■ INFORMATION SHOWN
(* ===== verification/Fixtures.v ===== *)
(** * Concrete states for the witnesses

    A genesis, its children and the in-memory stores that hold them, built by
    running the program over the stand-in crates of [Toy]. *)

From S2P Require Import Prelude BTree Text Codec Externals Keys Subkey Msg Envelope Value.
From S2P Require Import Storage Mem Addr StateError Ledger LedgerSpec.

#[export] Existing Instance Toy.

Definition mk_key (s : string) : NamespaceKey :=
  match NamespaceKey_try_new (str s) with
  | Some k => k
  | None => dexist [0%N] (not_eq_sym (@nil_cons _ _ _))
  end.

Definition mk_path (l : list Subkey) : SubkeyPath :=
  match SubkeyPath_try_new l with
  | Some p => p
  | None => dexist [Subkey_Index 0] (not_eq_sym (@nil_cons _ _ _))
  end.

Definition key_a : NamespaceKey := mk_key "a".
Definition key_m : NamespaceKey := mk_key "m".
Definition key_weight : NamespaceKey := mk_key "_lotus_min_envelope_weight".
Definition key_trusted : NamespaceKey := mk_key "_lotus_trusted_keys".

(** A signer of weight 7 and its id. *)
Definition signer : Key := Key_new (PublicKey_Ed25519 (MkEd25519PublicKey (array_repeat 32 x05))) 7.

Definition signer_id : KeyId := default (MkKeyId (array_repeat 32 x00)) (Key_id signer).

Definition genesis : Envelope :=
  Envelope_new (Msg_Init (MkInitMsg (MkFullCheckpoint (bt_from_iter
    [(key_a, MkNamespace (Value_Int 5));
     (key_m, MkNamespace (Value_Map []));
     (key_weight, MkNamespace (Value_Int 0));
     (key_trusted, MkNamespace (Value_Map [(KeyId_to_hex signer_id, Value_Key signer)]))])))).

Definition digest_of (e : Envelope) : EnvelopeDigest :=
  match Envelope_digest e with Ok d => d | Err _ => MkEnvelopeDigest (array_repeat 32 x00) end.

Definition genesis_d : EnvelopeDigest := digest_of genesis.

(** An envelope setting [a], signed by [signer]. *)
Definition set_a (prev : EnvelopeDigest) (n : Z) : Envelope :=
  Envelope_new (Msg_SetNamespace (MkSetNamespace prev key_a (MkNamespace (Value_Int n)))).

Definition toy_sign (k : Key) (e : Envelope) : Envelope :=
  match public_key k, Envelope_signature_digest e with
  | PublicKey_Ed25519 pk, Ok d =>
      match array_try_from 64 (as_slice (ed25519_public_key pk) ++ as_slice (sig_digest_bytes d)) with
      | Some sig => with_signature e signer_id (Signature_Ed25519 (MkEd25519Signature sig))
      | None => e
      end
  | _, _ => e
  end.

Lemma digest_of_ok e d : Envelope_digest e = Ok d → digest_of e = d.
Proof. unfold digest_of. by intros ->. Qed.

(** Evaluated by [vm_compute] only. *)
#[global] Opaque genesis digest_of set_a toy_sign.

Definition empty_node : MemNode := MkMemNode MemStorage_default (λ _, MkStoredAt 0) 0.

(** The state and the value a computation leaves. *)
Definition state_of {S E A} (m : M S E A) (s : S) : S :=
  match m s with Ret (_, s') => s' | _ => s end.

Definition value_of {S E A} (m : M S E A) (s : S) : option A :=
  match m s with Ret (Ok a, _) => Some a | _ => None end.

(** The store after genesis. *)
Definition node_1 : MemNode := state_of (ledger_init genesis) empty_node.

Definition ledger_1 : Ledger := MkLedger genesis_d.

Definition version_1 : list (NamespaceKey * Namespace) :=
  default [] (versions (view node_1) !! genesis_d).

Lemma node_1_holds_genesis : versions (view node_1) !! genesis_d = Some version_1.
Proof.
  unfold version_1. destruct (versions (view node_1) !! genesis_d) as [v|] eqn:Hv; [done|].
  exfalso. revert Hv. assert (is_Some (versions (view node_1) !! genesis_d)) as [? ->]; [|done].
  refine (bool_decide_unpack _ _). vm_compute. exact I.
Qed.

Lemma toy_key_id_total (k : Key) : is_Some (Key_id k).
Proof. by eexists. Qed.

Lemma mem_ok_node_1 : storage_ok node_1.
Proof.
  change (mem_ok (mem node_1)).
  assert (size (mem_envelopes (mem node_1)) = 0) as He%map_size_empty_inv
    by (vm_compute; reflexivity).
  assert (size (mem_children (mem node_1)) = 0) as Hc%map_size_empty_inv
    by (vm_compute; reflexivity).
  destruct (mem node_1) as [v e c]; simpl in *. subst. exact (mem_ok_versions _ v mem_ok_default).
Qed.

Definition c_value {E A} (c : Comp E A) : option A :=
  match c with Ret (Ok a) => Some a | _ => None end.

(** A run that ends well ends in [state_of]. *)
Lemma run_ok {S E A} (m : M S E A) (s : S) :
  is_Some (value_of m s) → ∃ a, value_of m s = Some a ∧ m s = Ret (Ok a, state_of m s).
Proof.
  unfold value_of, state_of. destruct (m s) as [[[a|e] s']| |]; intros [? ?]; simplify_eq. by eexists.
Qed.

Lemma runs {S E A} (m : M S E A) (s : S) :
  is_Some (value_of m s) → ∃ a s', m s = Ret (Ok a, s').
Proof. intros (a & _ & Ha)%run_ok. by exists a, (state_of m s). Qed.

(** The same store on a node whose clock reads otherwise. *)
Definition node_late : MemNode := MkMemNode (mem node_1) (λ _, MkStoredAt 9) 0.

Lemma genesis_runs : ∃ l, ledger_init genesis empty_node = Ret (Ok l, node_1).
Proof.
  destruct (run_ok (ledger_init genesis) empty_node) as (l & _ & Hl); [by_computing|by exists l].
Qed.

Lemma genesis_msg_ok : msg_ok (payload genesis).
Proof.
  repeat constructor; try (apply value_ok_Map; split; repeat constructor); vm_compute; done.
Qed.

Lemma mem_ok_empty_node : storage_ok empty_node.
Proof. exact mem_ok_default. Qed.

Lemma mem_ok_node_late : storage_ok node_late.
Proof. exact mem_ok_node_1. Qed.

Lemma node_late_holds_genesis : versions (view node_late) !! genesis_d = Some version_1.
Proof. exact node_1_holds_genesis. Qed.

■ WHAT THE TASK REQUIRES
Set down, exactly as they appear above, all lines from the one that has "Definition version_1 : list" down to the one that has "unfold version_1. destruct", including those two and no others.

■ EXPECTED ANSWER
Definition version_1 : list (NamespaceKey * Namespace) :=
  default [] (versions (view node_1) !! genesis_d).

Lemma node_1_holds_genesis : versions (view node_1) !! genesis_d = Some version_1.
Proof.
  unfold version_1. destruct (versions (view node_1) !! genesis_d) as [v|] eqn:Hv; [done|].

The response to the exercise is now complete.